しかし、高齢者の体において、その常識は通用しないばかりか、かえって症状を悪化させる「NG行動」になってしまうことがあります。
今回は、高齢者の体の変化に基づいた「意外なNGケア」と、病気や怪我を防ぐために知っておきたい生活の知恵についてお話しします。
1. 乾燥した肌に「ゴシゴシ洗い」は厳禁
高齢者の皮膚トラブルで最も多いのが、「皮脂欠乏症(老人性乾皮症)」です。
加齢とともに皮膚の脂分(皮脂)が減り、水分を保つバリア機能が壊れてしまっている状態です。
ここに、「清潔にすれば治る」と思ってナイロンタオルで強く擦るとどうなるでしょうか?
わずかに残っていた必要な皮脂まで根こそぎ削ぎ落としてしまい、皮膚はさらに乾燥し、痒みが爆発してしまいます。
正解は「泡で手洗い」
親御さんが痒がっている時こそ、「洗いすぎない」ことが重要です。
- 石鹸をしっかり泡立てる。
- ナイロンタオルは使わず、「手」で優しく撫でるように洗う。
- お風呂上がりにはすぐに保湿クリームを塗る。
「洗う」よりも「守る」ケアに切り替えることが、痒みを止める近道です。
2. 膝や腰が痛いなら「布団」はやめよう
「関節リウマチ」や「変形性膝関節症」など、関節に痛みを抱える高齢者は少なくありません。
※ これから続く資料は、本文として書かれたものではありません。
Lemma Balance_insert acc st accs rs :
  Balance acc (MkBank (<[keyForAccount acc := st]> accs) rs) = balance st.
Proof. unfold Balance, stored_or_zero. cbn. by rewrite lookup_insert_eq. Qed.
Lemma Balance_insert_ne acc other st b rs :
  other ≠ acc → Balance other (MkBank (<[keyForAccount acc := st]> (accounts b)) rs) = Balance other b.
Proof.
  intros Hne. unfold Balance, stored_or_zero. cbn.
  by rewrite lookup_insert_ne by (by intros ?%keyForAccount_inj).
Qed.
Lemma total_insert acc st b :
  map_sum balance (<[keyForAccount acc := st]> (accounts b)) =
    map_sum balance (accounts b) - Balance acc b + balance st.
Proof.
  unfold Balance, stored_or_zero. rewrite map_sum_insert.
  by destruct (accounts b !! keyForAccount acc).
Qed.
Lemma Balance_lookup acc st b : accounts b !! keyForAccount acc = Some st → Balance acc b = balance st.
Proof. intros H. unfold Balance, stored_or_zero. by rewrite H. Qed.

#[export] Program Instance inmem_bank_spec : BlindBankSpec inmem_bank := {|
  bank_total := λ '(b, s), map_sum balance (accounts b);
|}.
Next Obligation.
  intros acc reqs [b s] bal sigs b' H. cbn [bc_WithdrawBatch bc_Balance inmem_bank] in H |- *.
  unfold WithdrawBatch in H.
  destruct (_ =? 0)%nat; [done|]. destruct (_ <? _)%nat; [done|].
  destruct (validate_requests ∅ 0 reqs) as [sum|] eqn:Ev; [|done]. apply validate_requested in Ev.
  destruct (sign_requests reqs); [|done]. destruct (accounts b !! _) as [st|] eqn:Ek; [|done].
  destruct (balance st <? sum); [done|]. injection H as <- <- <-. unfold put. cbn [accounts].
  rewrite Balance_insert, total_insert, (Balance_lookup _ _ _ Ek). cbn [balance].
  split_and!; [done|rewrite wrap_s64_eqm, Ev; unfold eqm64; f_equal; lia..|].
  intros. by apply Balance_insert_ne.
Qed.
Next Obligation.
  intros acc reqs [b s] Hl. cbn [bc_WithdrawBatch inmem_bank]. unfold WithdrawBatch.
  destruct (length reqs =? 0)%nat; [by eexists|].
  assert ((maxReqs <? length reqs)%nat = true) as -> by (by apply Nat.ltb_lt). by eexists.
Qed.
Next Obligation.
  intros env acc [b s] c b' H. cbn [bc_WithdrawFullUnblinded bc_Balance inmem_bank] in H |- *.
  unfold WithdrawFullUnblinded in H. destruct (accounts b !! _) as [st|] eqn:Ek; [|done].
  destruct (_ <=? 0); [done|]. destruct (_ <? _); [done|]. destruct (default_roundFunc _ _ _); [|done].
  destruct (IssueUnblindedCredit _ _ _); [|done]. injection H as <- <-. cbn [accounts].
  rewrite Balance_insert, total_insert. cbn [balance]. split_and!; [done|unfold eqm64; f_equal; lia|].
  intros. by apply Balance_insert_ne.
Qed.
Next Obligation.
  intros env acc c [b s] bal b' H. cbn [bc_Deposit bc_Balance inmem_bank] in H |- *.
  destruct (Deposit _ _ _ _ _) as [[r b1] s1] eqn:E. injection H as -> <-.
  apply Deposit_ok in E as (amount & tx & s2 & tx' & Ha & _ & _ & _ & -> & ->).
  assert (worth c = amount) as -> by (unfold worth, Currency.AmountOrZero; by rewrite Ha).
  unfold deposited, put. cbn [accounts]. rewrite Balance_insert, total_insert. cbn [balance].
  fold (Balance acc b).
  split_and!; [done|rewrite wrap_s64_eqm; unfold eqm64; f_equal; lia..|].
  intros. by apply Balance_insert_ne.
Qed.
Next Obligation.
  intros env c req [b s] acc. cbn [bc_Exchange bc_Balance inmem_bank].
  by destruct (Bank_Exchange _ _ _ _).
Qed.
End inmem.

(** A source that has unlimited credits and takes everything back. *)
Definition free_source : SourceService := {|
  source := unit;
  source_env := unit;
  svc_Withdraw _ _ v _ := (Ok (MkBlinded v demo_nonce []), tt);
  svc_Deposit _ _ _ _ := (Ok tt, tt);
|}.

(** A run: two credits of 32 from an account of 100 into a batch. *)
#[local] Instance demo_contract : BlindBankContract := inmem_bank (B:=toy_rsa) (NL:=inmem_locker) (λ _, 0).
#[local] Instance demo_spec : BlindBankSpec demo_contract := inmem_bank_spec (B:=toy_rsa) (NL:=inmem_locker) (λ _, 0).
#[local] Existing Instance free_source.
#[local] Existing Instance toy_rsa.

Definition demo_draw (i : nat) : Draw :=
  MkDraw (Some 7) (Some 0) (7300 * second) (Some (byte_of (Z.of_nat i) :: replicate 15 x2a)).
Definition demo_op : OpEnv :=
  MkOpEnv demo_draw (λ _, 7300 * second)
    (λ i, MkInmemEnv demo_env (demo_draw i) (7300 * second) (Some 0)) tt None.
Definition demo_process_env : ProcessEnv := MkProcessEnv (Some (replicate 32 x05)) None None demo_op demo_op.
Definition demo_amount : Currency.Value := Currency.MkValue false 32.
Definition demo_world : World :=
  MkWorld (demo_bank, NewNonceLocker) tt {[ 0%nat := MkAccount demo_token 100 5 ]}
    {[ 0%nat := EmptyBankBatch ]} ∅ ∅.
Definition demo_intent : Intent := MkIntent (MkWithdrawal false 2 demo_amount false) (FromAccount 0) (ToBatch 0).

Lemma demo_world_ok : world_ok demo_world.
Proof.
  split; simpl.
  - intros p a [_ <-]%lookup_singleton_Some. vm_compute. reflexivity.
  - by intros p q a a' [<- _]%lookup_singleton_Some [<- _]%lookup_singleton_Some.
  - by intros p s [_ <-]%lookup_singleton_Some.
  - done.
Qed.

Lemma Process_conserves_witness :
  ∃ t W', Process demo_process_env NoopLogger demo_intent demo_world = Some (Ok t, W') ∧
    t_amounts t = [demo_amount; demo_amount] ∧ roundingGain t = 0 ∧
    held W' ≡₆₄ held demo_world.
Proof.
  destruct (Process demo_process_env NoopLogger demo_intent demo_world) as [[[t|e] W']|] eqn:E.
  2, 3: exfalso; apply (f_equal (λ o, match o with Some (r, _) => is_ok r | None => false end)) in E;
    vm_compute in E; discriminate E.
  assert (t_amounts t = [demo_amount; demo_amount] ∧ roundingGain t = 0) as [Ha Hg].
  { apply (f_equal (λ o, match o with Some (Ok t, _) => Some (t_amounts t, roundingGain t) | _ => None end)) in E.
    vm_compute in E. injection E as E1 E2. split; [exact (eq_sym E1)|exact (eq_sym E2)]. }
  exists t, W'. split; [done|]. split; [done|]. split; [done|].
  destruct (Process_conserves _ _ _ _ _ _ demo_world_ok E) as [_ H].
  rewrite H, Hg. cbn [bool_decide decide From To demo_intent origin]. unfold eqm64; f_equal; simpl; lia.
Defined.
もし親御さんが、畳に布団を敷いて寝ているなら、見直しのタイミングかもしれません。
低い床から立ち上がったり、布団を上げ下ろししたりする動作は、私たちが思う以上に膝や腰に強烈な負担をかけます。
痛みを我慢して使い続けると、関節の変形が進んでしまうリスクがあります。
正解は「ベッドと椅子の生活」
関節を守る鉄則は、負担を減らすことです。
思い切って「ベッド」や「椅子」を中心とした洋式の生活スタイルに変えることを提案してみてください。
立ち座りが楽になるだけで、生活の活動範囲が広がり、筋力の維持にもつながります。
3. 「薬を飲んでいるから大丈夫」という油断
糖尿病の治療を受けている親御さんの中に、こんな勘違いをしている方はいませんか?
「薬をちゃんと飲んでいるから、甘いものを食べても平気だ」
これは非常に危険な思い込みです。
糖尿病治療の基本は、あくまで「食事」と「運動」です。薬は、それでも血糖値が下がらない場合の「補助」に過ぎません。
薬を免罪符にして暴飲暴食を続ければ、動脈硬化が進み、脳梗塞や心筋梗塞などの命に関わる病気を引き起こしてしまいます。
4. 「めまい」と「転倒」の怖さを知る
最後に、高齢者の生活を一変させてしまう最大のリスク、「転倒」についてです。
高齢者が転んで足の付け根(大腿骨頸部)を骨折すると、手術や入院が必要になり、そのまま「寝たきり」になってしまうケースが非常に多いのです。
転倒の原因の一つに「めまい」や「ふらつき」があります。
これらを「立ちくらみかな?」と軽く見てはいけません。高齢者の場合、耳の病気だけでなく、「脳梗塞」の前兆としてめまいが起きている可能性があるからです。
- 呂律(ろれつ)が回らない
- 片方の手足が痺れる
めまいと同時にこうしたサインがないか、家族が気にかけてあげることが重要です。
まとめ:常識を「高齢者モード」にアップデート
良かれと思ってやったことが逆効果だったり、「大丈夫だろう」という油断が大きな病気につながったりします。
- 痒い時は、洗わず保湿する。
- 痛い時は、和式から洋式へ変える。
- ふらついたら、脳の病気を疑う。
親御さんの体を守るために、私たちの持っている「健康の常識」を、少しだけ高齢者向けにアップデートしていきましょう。